# Task brief
Every line below between the line holding "else ret []) ;>" and the line holding "replyCode := 500;", inclusive, should be repeated exactly, and all other lines omitted.

# Supplied material
(** The text of the list query before the filter, from [SELECT] on, and
    the text between the filter and the limit. *)
Definition listSelect : string :=
  "SELECT " ++
  nl ++ "      ResourceKey," ++
  nl ++ "      ResourceType," ++
  nl ++ "      Type," ++
  nl ++ "      Kind," ++
  nl ++ "      Description," ++
  nl ++ "      PackageKey," ++
  nl ++ "      Realm," ++
  nl ++ "      Authority," ++
  nl ++ "      R2, R2B, R3, R4, R4B, R5, R6," ++
  nl ++ "      Id," ++
  nl ++ "      Url," ++
  nl ++ "      Version," ++
  nl ++ "      Status," ++
  nl ++ "      Date," ++
  nl ++ "      Name," ++
  nl ++ "      Title," ++
  nl ++ "      Content," ++
  nl ++ "      Supplements," ++
  nl ++ "      Details," ++
  nl ++ "      Web" ++
  nl ++ "    FROM Resources" ++
  nl ++ "    ".

Definition listOrder : string :=
  nl ++ "    ORDER BY ResourceType, Type, Description" ++ nl ++ "    LIMIT ".

Definition countSelect : string :=
  "SELECT COUNT(*) as total" ++ nl ++ "    FROM Resources".

(** ** Request statistics (lines 26-30, 1603-1621) *)

Record RequestStats := {
  total : Z;
  dailyCounts : gmap string Z
}.

(** The statistics the module starts with. *)
Definition initialStats : RequestStats := {| total := 0; dailyCounts := ∅ |}.

(** [trackRequest], with the two dates it reads off the clock: [today]
    (line 1606) and [cutoffDate], the date thirty days back (lines
    1610-1612).  Dates are compared as strings (line 1615). *)
Definition trackRequest (today cutoffDate : string) (requestStats : RequestStats)
  : RequestStats :=
  let currentCount := default 0%Z (dailyCounts requestStats !! today) in
  let counts := <[today := (currentCount + 1)%Z]> (dailyCounts requestStats) in
  {| total := (total requestStats + 1)%Z;
     dailyCounts :=
       filter (fun entry : string * Z => String.ltb (fst entry) cutoffDate = false) counts |}.

(** The requests the daily counts stand for. *)
Definition countedRequests (counts : gmap string Z) : Z :=
  map_fold (fun _ n sum => (n + sum)%Z) 0%Z counts.

(** The statistics after requests made at the given pairs of dates. *)
Definition afterRequests (dates : list (string * string)) : RequestStats :=
  foldl (fun stats d => trackRequest (fst d) (snd d) stats) initialStats dates.

(** ** The start of the module (lines 63-76, 2501-2526) *)

Definition TEMPLATE_PATH : string := "xig-template.html".

(** [loadTemplate()].  [readFault] is the error [fs.readFileSync] throws,
    when it throws.  The text read goes to [htmlTemplate], which none of
    the functions here reads; what is left of the call is the line it
    logs. *)
Definition loadTemplate {E} (readFault : option string) : Async E unit :=
  w <- getWorld ;>
  if existsSync TEMPLATE_PATH w then
    match readFault with
    | Some message => logMessage ("Failed to load HTML template: " ++ message)
    | None => logMessage "HTML template loaded successfully"
    end
  else logMessage "xig-template.html".

(** What [initializeXigModule] registers: the timer of line 2511 and the
    schedule of line 2516.  Each calls [updateXigDatabase] when it is
    due. *)
Inductive Timer : Type :=
| InitialDownload
| DailyUpdate.

(** [initializeXigModule()], with the timers it has registered as its
    result. *)
Definition initializeXigModule (readFault : option string) : Async string (list Timer) :=
  tryCatch
    (logMessage "Initializing XIG module" ;>
     loadTemplate readFault ;>
     initializeDatabase ;>
     w <- getWorld ;>
     timers <- (if negb (existsSync XIG_DB_PATH w) then
                  logMessage "No existing XIG database found, triggering initial download" ;>
                  ret [InitialDownload]
                else ret []) ;>
     let timers := (timers ++ [DailyUpdate])%list in
     logMessage "XIG module initialized successfully" ;>
     ret timers)
    (fun error =>
       logMessage ("XIG module initialization failed: " ++ error) ;>
       ret []).

(** ** The manual update (lines 2483-2498) *)

(** What a handler sends: the status code of the response and the fields
    of its JSON body. *)
Record Reply := {
  replyCode : Z;
  replyStatus : string;
  replyMessage : string;
  replyError : option string
}.

(** The handler of [POST /update], with the reply it sends as its
    result. *)
Definition postUpdate : Async string Reply :=
  tryCatch
    (logMessage "Manual update triggered via API" ;>
     updateXigDatabase ;>
     ret {| replyCode := 200; replyStatus := "SUCCESS";
            replyMessage := "XIG database updated successfully"; replyError := None |})
    (fun error =>
       ret {| replyCode := 500; replyStatus := "ERROR";
              replyMessage := "Failed to update XIG database"; replyError := Some error |}).

(** ** The control panel (lines 1034-1154) *)

(** [value === current] for an element of a table and a parameter. *)
Definition strictEq (value : JsVal) (current : option string) : bool :=
  match value, current with
  | VStr s, Some t => String.eqb s t
  | VUndef, None => true
  | _, _ => false
  end.

(** [s.includes(c)] for a text of one character. *)
Definition includes (c : ascii) (s : string) : bool := bool_decide (c ∈ chars s).

(** [{ ...params }] after [delete filteredParams[excludeParam]]. *)
Definition withoutKey (excludeParam : string) (entries : list (string * JsVal))
  : list (string * JsVal) :=
  filter (fun kv : string * JsVal => fst kv <> excludeParam) entries.

Definition buildBaseUrl (baseUrl : string) (params : QueryParams) (excludeParam : string)
  : string :=
  let filteredParams := withoutKey excludeParam (paramEntries params) in
  let queryString := queryStringOf filteredParams in
  baseUrl ++ (if negb (String.eqb queryString "") then "?" ++ queryString else "").

(** The address of the link of one value of a bar (lines 1065-1066, and
    the same in the other bars). *)
Definition barLink (baseUrlWithout key : string) (value : JsVal) : string :=
  let separator := if includes "?" baseUrlWithout then "&" else "?" in
  baseUrlWithout ++ separator ++ key ++ "=" ++ encodeURIComponent (jsString value).

(** The callback of the [forEach] of a bar, on the text built so far:
    the current value in bold, any other as a link. *)
Definition barItem (baseUrlWithout key : string) (current : option string) (html : string)
    (value : JsVal) : string :=
  if strictEq value current then html ++ " | <b>" ++ escapeHtml value ++ "</b>"
  else html ++ " | <a href=" ++ dquote ++ barLink baseUrlWithout key value ++ dquote ++ ">"
       ++ escapeHtml value ++ "</a>".

(** The common body of [buildVersionBar], [buildAuthorityBar] and
    [buildRealmBar] (lines 1046-1125). *)
Definition buildBar (label key tableName : string) (current : option string)
    (configCache : Cache) (baseUrl : string) (currentParams : QueryParams) : string :=
  let baseUrlWithout := buildBaseUrl baseUrl currentParams key in
  let html := label in
  let html :=
    if negb (truthy current) then html ++ "<b>All</b>"
    else html ++ "<a href=" ++ dquote ++ baseUrlWithout ++ dquote ++ ">All</a>" in
  foldl (barItem baseUrlWithout key current) html (getCachedSet configCache tableName).

Definition buildVersionBar (configCache : Cache) (baseUrl : string)
    (currentParams : QueryParams) : string :=
  buildBar "Version: " "ver" "versions" (ver currentParams) configCache baseUrl currentParams.

Definition buildAuthorityBar (configCache : Cache) (baseUrl : string)
    (currentParams : QueryParams) : string :=
  buildBar "Authority: " "auth" "authorities" (auth currentParams) configCache baseUrl
    currentParams.

Definition buildRealmBar (configCache : Cache) (baseUrl : string)
    (currentParams : QueryParams) : string :=
  buildBar "Realm: " "realm" "realms" (realm currentParams) configCache baseUrl currentParams.

(** [escapeHtml] on a value of a [Map]: an object is not a string and is
    written by [String]. *)
Definition escapeHtmlM (display : MapVal) : string :=
  match display with
  | MJs v => escapeHtml v
  | MPkg _ => "[object Object]"
  end.

(** The callback of [typesMap.forEach] (lines 1143-1150). *)
Definition typeItem (baseUrlWithoutType : string) (current : option string) (html : string)
    (entry : JsVal * MapVal) : string :=
  let (code, display) := entry in
  if strictEq code current then html ++ " | <b>" ++ escapeHtmlM display ++ "</b>"
  else html ++ " | <a href=" ++ dquote ++ barLink baseUrlWithoutType "type" code ++ dquote
       ++ ">" ++ escapeHtmlM display ++ "</a>".

Definition buildTypeBar (configCache : Cache) (baseUrl : string)
    (currentParams : QueryParams) : string :=
  let baseUrlWithoutType := buildBaseUrl baseUrl currentParams "type" in
  let html := "View: " in
  let html :=
    if negb (truthy (type currentParams)) then html ++ "<b>All</b>"
    else html ++ "<a href=" ++ dquote ++ baseUrlWithoutType ++ dquote ++ ">All</a>" in
  match getCachedTable configCache "types" with
  | Some (TMap entries) => foldl (typeItem baseUrlWithoutType (type currentParams)) html entries
  | _ => html
  end.

(** The parameters with a value that a request carries besides [key],
    and the one a link of the bar of [key] adds. *)
Definition carriedWith (key : string) (value : JsVal) (q : QueryParams) : list (list string) :=
  (carried (withoutKey key (paramEntries q))
   ++ [[key; encodeURIComponent (jsString value)]])%list.

(** A request for the second page of the profiles of the US realm. *)
Definition sampleRequest : QueryParams :=
  {| ver := Some ""; auth := Some ""; realm := Some "us"; type := Some "rp"; rt := Some "";
     text := Some ""; offset := Some "200" |}.

#[local] Arguments String.append !s1 s2 : simpl nomatch.

(** * Proofs *)

(** ** Strings *)

Lemma append_assoc (a b c : string) : (a ++ b) ++ c = a ++ (b ++ c).
Proof. induction a as [|x a IH]; simpl; congruence. Qed.

Lemma append_empty_r (a : string) : a ++ "" = a.
Proof. induction a as [|x a IH]; simpl; congruence. Qed.

Lemma eqb_empty_false (c : ascii) (s : string) : String.eqb (String c s) "" = false.
Proof. reflexivity. Qed.

Lemma truthy_str (x : option string) :
  truthy x = true -> exists c s, x = Some (String c s).
Proof. destruct x as [[|c s]|]; simpl; intros H; try discriminate; eauto. Qed.

Lemma isStr_eq (x : option string) (lit : string) :
  isStr x lit = true -> x = Some lit.
Proof.
  destruct x as [s|]; simpl; [|discriminate].
  intros H. apply String.eqb_eq in H. now subst.
Qed.

Lemma join_and (c : string) (cs : list string) :
  renderTokens (map (fun clause => Code (" and " ++ clause)) (c :: cs))
  = " and " ++ join " and " (c :: cs).
Proof.
  revert c. induction cs as [|d cs IH]; intros c.
  - simpl. now rewrite append_empty_r.
  - change (renderTokens (map (fun clause => Code (" and " ++ clause)) (c :: d :: cs)))
      with ((" and " ++ c) ++ renderTokens (map (fun clause => Code (" and " ++ clause)) (d :: cs))).
    rewrite IH. change (join " and " (c :: d :: cs)) with (c ++ " and " ++ join " and " (d :: cs)).
    now rewrite append_assoc.
Qed.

# Written answer
                else ret []) ;>
     let timers := (timers ++ [DailyUpdate])%list in
     logMessage "XIG module initialized successfully" ;>
     ret timers)
    (fun error =>
       logMessage ("XIG module initialization failed: " ++ error) ;>
       ret []).

(** ** The manual update (lines 2483-2498) *)

(** What a handler sends: the status code of the response and the fields
    of its JSON body. *)
Record Reply := {
  replyCode : Z;
  replyStatus : string;
  replyMessage : string;
  replyError : option string
}.

(** The handler of [POST /update], with the reply it sends as its
    result. *)
Definition postUpdate : Async string Reply :=
  tryCatch
    (logMessage "Manual update triggered via API" ;>
     updateXigDatabase ;>
     ret {| replyCode := 200; replyStatus := "SUCCESS";
            replyMessage := "XIG database updated successfully"; replyError := None |})
    (fun error =>
       ret {| replyCode := 500; replyStatus := "ERROR";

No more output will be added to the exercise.